Alexis Caroff : Adrian me complète très bien. C’est un ancien développeur de chez Mozilla où il y a passé neuf ans. Ça nous a permis d’ailleurs de faire Dawnmaker sans moteur de jeu, il est directement en Java Script. Adrian fait toute la partie programmation, il travaille aussi sur la game design. Et en termes de stratégie d’entreprise et de vision de projet, il m’a vraiment appris à mettre en place tout ça, à maintenir une cohésion d’équipe.
Florian (PSI) : Parlons désormais de Dawnmaker. Comment expliquer le concept du jeu, et quelles en sont les inspirations ?
Alexis Caroff : Dawnmaker est un jeu de stratégie où l’idée est de mélanger du deck-building et du city-building, le tout avec un message écologique. L’univers a été recouvert par des fumées toxiques et est inhabitable. L’humanité trouve un moyen de repousser le brouillard avec des phares et donc on va construire des colonies qui au début cherchent à survivre puis à gagner du terrain sur la fumée, à libérer les régions et passer aux suivantes.
On voulait faire un deck-building qui ne reposait pas sur du conflit. Après Slay the Spire qui a inspiré maints jeux tous basés sur du conflit, on a voulu faire différemment, du non-violent.
S’agissant de nos inspirations, on a beaucoup regardé les jeux de plateau comme Dominion ou Seven Wonders.
Florian (PSI) : Étiez-vous réellement deux sur l’intégralité de la production ?
Alexis Caroff : Non, évidemment. Dans les crédits de Dawnmaker on a travaillé avec des freelance tels qu’Agathe qui a travaillé sur la partie UX, Marie qui a fait un stage chez nous sur du narrative design qui sera intégré avec une mise à jour, Pierre-François qui a travaillé au sound design et Nicolas à la composition, Christina qui a travaillé à la localisation, Laura qui a fait de la communication, et Aurélie qui a été sur de l’ingénierie son.
On a dû se séparer de certaines personnes en cours de production car nous avions décidé de revoir la direction artistique et cela ne convenait plus à tout le monde dans leurs habitudes de travail.
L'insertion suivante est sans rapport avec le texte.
(* ===== verification/PatchParserFacts.v ===== *)
(** * The patch parser: totality and round trip

    The parser answers every text, and reads a patch that follows the documented
    format as exactly what it says. *)

From Stdlib Require Import Ascii String.
From S2P Require Import Prelude RustStr TrimLemmas PatchParser.
From stdpp Require Import options.

(** ** Every text is answered *)

Lemma slice_from_le {A} n (l : list A) : n ≤ length l → slice_from n l = Some (drop n l).
Proof.
  intros Hn. unfold slice_from, slice. rewrite (proj2 (Nat.leb_le _ _) Hn), Nat.leb_refl. cbn [andb].
  f_equal. apply take_ge. by rewrite length_drop.
Qed.

Lemma slice_inner {A} (l : list A) : 2 ≤ length l → slice 1 (length l - 1) l = Some (take (length l - 2) (drop 1 l)).
Proof.
  intros Hl. unfold slice. rewrite !(proj2 (Nat.leb_le _ _)) by lia. cbn [andb]. do 2 f_equal. lia.
Qed.

Lemma chunk_lines_count k ls : ∀ c p c' p',
  chunk_lines k ls c p = Ok (c', p') → p ≤ p' ≤ p + length ls ∧ (ls ≠ [] → 1 ≤ p').
Proof.
  induction ls as [|l ls IH]; intros c p c' p'; cbn [chunk_lines].
  { intros [= <- <-]. split; [cbn; lia|done]. }
  assert (∀ d, chunk_lines k ls d (p + 1) = Ok (c', p') → p ≤ p' ≤ p + length (l :: ls) ∧ (l :: ls ≠ [] → 1 ≤ p'))
    as Hrec.
  { intros d Hd. apply IH in Hd as [Hd _]. cbn. split; [lia|]. lia. }
  destruct (String.eqb l EOF_MARKER).
  { destruct p; cbn; [done|]. intros [= <- <-]. split; [lia|]. lia. }
  assert ((if Nat.eqb p 0 then Err (InvalidHunkError
             ("Unexpected line found in update hunk: '" +:+ l +:+ "'. "
                         +:+ "Every line should start with ' ' (context line), "
                         +:+ "'+' (added line), or '-' (removed line)") (k + 1)) else Ok (c, p)) = Ok (c', p')
    → p ≤ p' ≤ p + length (l :: ls) ∧ (l :: ls ≠ [] → 1 ≤ p')) as Hstop.
  { destruct p; cbn; [done|]. intros [= <- <-]. split; [lia|]. lia. }
  destruct l as [|a l]; [apply Hrec|].
  destruct a as [[] [] [] [] [] [] [] []]; first [apply Hstop | apply Hrec].
Qed.

Lemma chunk_count ls k b c n :
  parse_update_file_chunk ls k b = Ok (c, n) → 1 ≤ n ≤ length ls.
Proof.
  unfold parse_update_file_chunk. destruct ls as [|l ls]; [done|].
  assert (∀ ctx i, i ≤ 1 → (if length (l :: ls) <=? i then Err (InvalidHunkError NO_LINES (k + 1))
     else let? (chunk, parsed_lines) := chunk_lines k (drop i (l :: ls)) (mkChunk ctx [] [] false) 0 in
          Ok (chunk, parsed_lines + i)) = Ok (c, n) → 1 ≤ n ≤ length (l :: ls)) as Hrun.
  { intros ctx i Hi. destruct (length (l :: ls) <=? i) eqn:Hle; [done|]. apply Nat.leb_gt in Hle.
    destruct (chunk_lines _ _ _ _) as [[d p]|e] eqn:Hc; cbn [result_bind]; [|done]. intros [= <- <-].
    apply chunk_lines_count in Hc as [Hp Hne]. rewrite length_drop in Hp.
    assert (1 ≤ p); [|lia]. apply Hne. intros H%(f_equal length). rewrite length_drop in H. cbn [length] in *. lia. }
  destruct (String.eqb l EMPTY_CHANGE_CONTEXT_MARKER); [apply Hrun; lia|].
  destruct (strip_prefix _ l); [apply Hrun; lia|]. destruct b; [|done]. apply Hrun. lia.
Qed.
Florian (PSI) : À quoi devait donc ressembler Dawnmaker au départ ?
Alexis Caroff : Fondamentalement, on a toujours eu le concept de base, mais l’objectif au départ était de se placer après l’effondrement d’un Empire avec plusieurs cités États émergentes qui devaient s’imposer les unes aux autres pour prendre le pouvoir. Mais l’adversité nous posait problème car on ne voyait pas les cités adverses dans le jeu. On avait du mal à rendre le tout intéressant. Et on a voulu changer ça et on a eu l’idée qui est celle de Dawnmaker aujourd’hui, où l’on peut montrer l’ennemi, à savoir la pollution.
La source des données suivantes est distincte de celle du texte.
(** C30: A rewind undoes everything since the prompt. Let prompt [k] begin when
    nothing is recorded from [k] on, let the points still on disk be of prompts
    before [k], and let prompts begin and end and the agent read and write files
    in any order, every write inside the working directory being announced with
    what the file held. A rewind to [k] that reports success, in whatever order
    the files are visited, leaves every file inside the working directory exactly
    as it was when [k] began, with one exception that the success hides: a file
    that was not there then stays as it is when the file system cannot say
    whether it exists. The rewind touches no file outside the directory and
    forgets the points from [k] on. (A file is a path without empty and dot
    components, as the tracker keys it: spellings through ".." or a link count as
    files of their own, [two_spellings_two_snapshots].) *)
Theorem rewind_undoes_the_prompts {S : Type} `{WorkFsLaws S} (cwd : string)
    (iter : ∀ A : Type, gmap FlexiblePath A → list (FlexiblePath * A))
    (load : string → result (list RewindPoint) string)
    (now : N) (k i : nat) (t0 t : FileStateTracker) (s0 s : S) :
  starts_with "/" cwd = true →
  (∀ A m, iter A m ≡ₚ map_to_list m) →
  (∀ path l, load path = Ok l → Forall (λ p, prompt_index p < k) l) →
  fresh_from k t0 →
  rtc (live_step cwd cwd iter) (mkLive (begin_prompt now k t0) s0 k) (mkLive t s i) →
  let '(resp, t', s') := rewind_files cwd load iter k t s in
  rw_success resp = true →
  (∀ path rel, rel_from_absolute cwd path = Some rel → put_right cwd (files s0) s s' path rel)
  ∧ (∀ path, rel_from_absolute cwd path = None → files s' !! canon path = files s !! canon path)
  ∧ (∀ j p, rewind_points t' !! j = Some p → j < k).
Proof.
  intros Hcwd Hiter Hload Hfresh Hsteps. apply (rewind_puts_back cwd Hcwd iter load k i); [done..|].
  remember (mkLive (begin_prompt now k t0) s0 k) as l0 eqn:El0. remember (mkLive t s i) as l eqn:El.
  assert (undoes cwd k (files s0) l0) as Hu0 by (subst l0; by apply undoes_start).
  clear El0 El. induction Hsteps as [|l1 l2 l3 Hst _ IH]; [done|]. apply IH. by eapply undoes_step.
Qed.

(** A prompt that changes one file and creates another, and its rewind. *)
Definition all_entries (A : Type) (m : gmap FlexiblePath A) : list (FlexiblePath * A) := map_to_list m.
Definition no_points (path : string) : result (list RewindPoint) string := Ok [].
Definition disk_before : Files := {["/w/a" := "old"]}.
Definition disk_mid : Files := put_back disk_before "/w/a" (Some "new").
Definition disk_after : Files := put_back disk_mid "/w/b" (Some "b").
Definition tracked_mid : FileStateTracker :=
  add_before_snapshot_for_prompt 1 0 "/w/./a" "/w" (files disk_before !! canon "/w/./a") (begin_prompt 0 0 tracker_new).
Definition tracked : FileStateTracker :=
  add_before_snapshot_for_prompt 2 0 "/w/b" "/w" (files disk_mid !! canon "/w/b") tracked_mid.

Lemma rewind_undoes_the_prompts_witness :
  rw_success (rewind_files "/w" no_points all_entries 0 tracked disk_after).1.1 = true ∧
  let '(resp, t', s') := rewind_files "/w" no_points all_entries 0 tracked disk_after in
  rw_success resp = true →
  (∀ path rel, rel_from_absolute "/w" path = Some rel → put_right "/w" (files disk_before) disk_after s' path rel)
  ∧ (∀ path, rel_from_absolute "/w" path = None → files s' !! canon path = files disk_after !! canon path)
  ∧ (∀ j p, rewind_points t' !! j = Some p → j < 0).
Proof.
  split; [vm_compute; reflexivity|].
  apply (rewind_undoes_the_prompts "/w" all_entries no_points 0 0 0 tracker_new tracked disk_before disk_after).
  - reflexivity.
  - reflexivity.
  - intros path l [= <-]. constructor.
  - split; [intros i p Hp|intros j p Hp]; change (rewind_points tracker_new) with (∅ : gmap nat RewindPoint) in Hp;
      by rewrite lookup_empty in Hp.
  - apply (rtc_l _ _ (mkLive tracked_mid disk_mid 0)); [|apply rtc_once].
    + apply (LiveWrite "/w" "/w" all_entries 1 0 "/w/./a" "a" (Some "new") (begin_prompt 0 0 tracker_new) disk_before disk_mid);
        vm_compute; reflexivity.
    + apply (LiveWrite "/w" "/w" all_entries 2 0 "/w/b" "b" (Some "b") tracked_mid disk_mid disk_after); vm_compute; reflexivity.
Defined.

(** ** Folding prompts into an earlier one *)

Lemma dedup_head p l : ∃ q rest, dedup_points (p :: l) = q :: rest ∧ q = p.
Proof. by eexists _, _. Qed.

Lemma dedup_nodup l : NoDup (map prompt_index l) → dedup_points l = l.
Proof.
  induction l as [|p l IH]; [done|]. cbn [map]. intros [Hp Hl]%NoDup_cons. cbn [dedup_points]. rewrite IH by done.
  destruct l as [|q l]; [done|]. destruct (Nat.eqb _ _) eqn:E; [|done]. apply Nat.eqb_eq in E. exfalso. apply Hp. rewrite E. left.
Qed.

Lemma absorb_snaps p l : snaps (foldl absorb p l) = foldl (λ m q, m ∪ snaps q) (snaps p) l.
Proof.
  revert p. induction l as [|q l IH]; intros p; [done|]. cbn [foldl]. rewrite IH. f_equal. unfold snaps, absorb.
  cbn [file_snapshots set_field]. apply map_fmap_union.
Qed.

Lemma absorb_index p l : prompt_index (foldl absorb p l) = prompt_index p.
Proof. revert p. induction l as [|q l IH]; intros p; [done|]. cbn [foldl]. by rewrite IH. Qed.

Lemma insert_all_lookup l j p : ∀ m : gmap nat RewindPoint,
  NoDup (map prompt_index l) →
  foldl (λ m p, <[prompt_index p := p]> m) m l !! j = Some p ↔
  p ∈ l ∧ prompt_index p = j ∨ m !! j = Some p ∧ ∀ q, q ∈ l → prompt_index q ≠ j.
Proof.
  induction l as [|r l IH]; intros m Hnd; cbn [foldl map] in *.
  { split; [intros Hp; right; split; [done|by intros q ?%elem_of_nil]|by intros [[?%elem_of_nil _]|[? _]]]. }
  apply NoDup_cons in Hnd as [Hr Hnd]. rewrite IH by done. rewrite lookup_insert_Some. setoid_rewrite elem_of_cons. split.
  - intros [[Hp Hj]|[[[Hj ->]|[Hn Hm]] Hno]].
    + left. split; [by right|done].
    + left. split; [by left|done].
    + right. split; [done|]. intros q [->|Hq]; [done|by apply Hno].
  - intros [[[->|Hp] Hj]|[Hm Hno]].
    + right. split; [by left|]. intros q Hq Hqj. apply Hr. rewrite Hj, <- Hqj. by apply list_elem_of_fmap_2.
    + left. done.
    + right. split; [right; split; [apply Hno; by left|done]|]. intros q Hq. apply Hno. by right.
Qed.

Definition merged_point (before : nat) (to_merge : list RewindPoint) (p : RewindPoint) : RewindPoint :=
  if Nat.eqb (prompt_index p) before then foldl absorb p to_merge else p.

Lemma merged_point_index before l p : prompt_index (merged_point before l p) = prompt_index p.
Proof. unfold merged_point. destruct (Nat.eqb _ _); [apply absorb_index|done]. Qed.

Lemma later_snaps target pts m :
  foldl (λ m q, m ∪ snaps q) m (bfilter (λ p, negb (prompt_index p <? target)) pts) = m ∪ files_to_revert target pts.
Proof.
  revert m. induction pts as [|p pts IH]; intros m; [by rewrite files_to_revert_nil, map_union_empty|].
  rewrite files_to_revert_cons. unfold bfilter in *. cbn [List.filter]. rewrite Nat.leb_antisym.
  destruct (prompt_index p <? target); cbn [negb]; [apply IH|]. cbn [foldl]. by rewrite IH, map_union_assoc.
Qed.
On a donc changé de braquet au bout d’un an de développement. On a aussi décidé de passer de la 3D à la 2D, ce qui n’était pas simple pour des raisons de performance notamment.
Florian (PSI) : Tu parlais de l’écologie, qui est au centre de Phytomancer et Dawnmaker. Est-ce la thématique la plus importante pour vous ?
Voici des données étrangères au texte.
(** From the sandbox down. *)
Definition after_auto (s : Setup) (w : World) (access : AccessKind) (e : option BashEvaluation) (v : PolicyView)
    (auto_forced_prompt : bool) (auto_prompt_reason : option string) (m : Manager) : Reply * Manager :=
  if match access with Bash _ => true | _ => false end && sandbox_may_auto_allow_bash e (sandbox_active w)
     && negb (policy_forced_prompt v) && negb auto_forced_prompt
  then (auto_reply Allow true reasons.SANDBOX_AUTO, m)
  else
    match policy_decision v with
    | Some Ask | None => settle_or_ask s w access e v auto_forced_prompt auto_prompt_reason m
    | Some Allow =>
        if bash_request_floor_requires_prompt e
        then settle_or_ask s w access e v auto_forced_prompt auto_prompt_reason m
        else (auto_reply Allow true reasons.POLICY_ALLOW, m)
    | Some decision => (auto_reply decision true reasons.POLICY_ALLOW, m)
    end.

Definition handle_request (s : Setup) (w : World) (access : AccessKind) (m : Manager) : Reply * Manager :=
  if gone_at_dequeue w then (gone_reply, m)
  else
    let e := match access with Bash cmd => Some (evaluate_bash iter_set cmd (state m) true) | _ => None end in
    let v := policy_view s access in
    match policy_decision v with
    | Some (Reject reason) => (auto_reply (PolicyDeny reason) false reasons.POLICY_DENY, m)
    | _ =>
        if yolo_mode m && negb (shell_forced_prompt v) then (auto_reply Allow true reasons.YOLO, m)
        else
          match (if negb (policy_forced_prompt v) && negb (shell_forced_prompt v)
                 then session_grant_pre_decision access e (state m) (allow_edits_for_session m) (static_domain_matcher s) (yolo_pin s)
                 else None) with
          | Some (decision, reason) => (auto_reply decision true reason, m)
          | None =>
              if auto_mode m && negb (policy_forced_prompt v) && negb (shell_forced_prompt v)
                 && negb (bash_request_floor_requires_prompt e)
              then match auto_stage w m access with
                   | Settled r => (r, m)
                   | Pass forced reason => after_auto s w access e v forced reason m
                   end
              else after_auto s w access e v false None m
          end
    end.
Alexis Caroff : C’est important pour nous, mais on ne veut pas faire des jeux où le message passe avant le gameplay. On a aussi globalement des thèmes sociaux, d’organisation de société qui comptent.
Florian (PSI) : Est-ce un piège d’être fan d’un genre de jeu quand on développe un titre du même style ?
Alexis Caroff : Être fan du genre a ses avantages car on a une plus vaste connaissance du sujet. Mais le risque en effet, est de faire des systèmes vite très complexes et durs à prendre en main. Typiquement, les Total War sont très difficiles à prendre en main. Quand on est un studio indépendant et qu’on veut intéresser les gens à autre chose que le jeu de stratégie favori sur lequel ils ont 10 000 heures, il faut savoir les intéresser avec un bon marketing et une prise en main plus intuitive.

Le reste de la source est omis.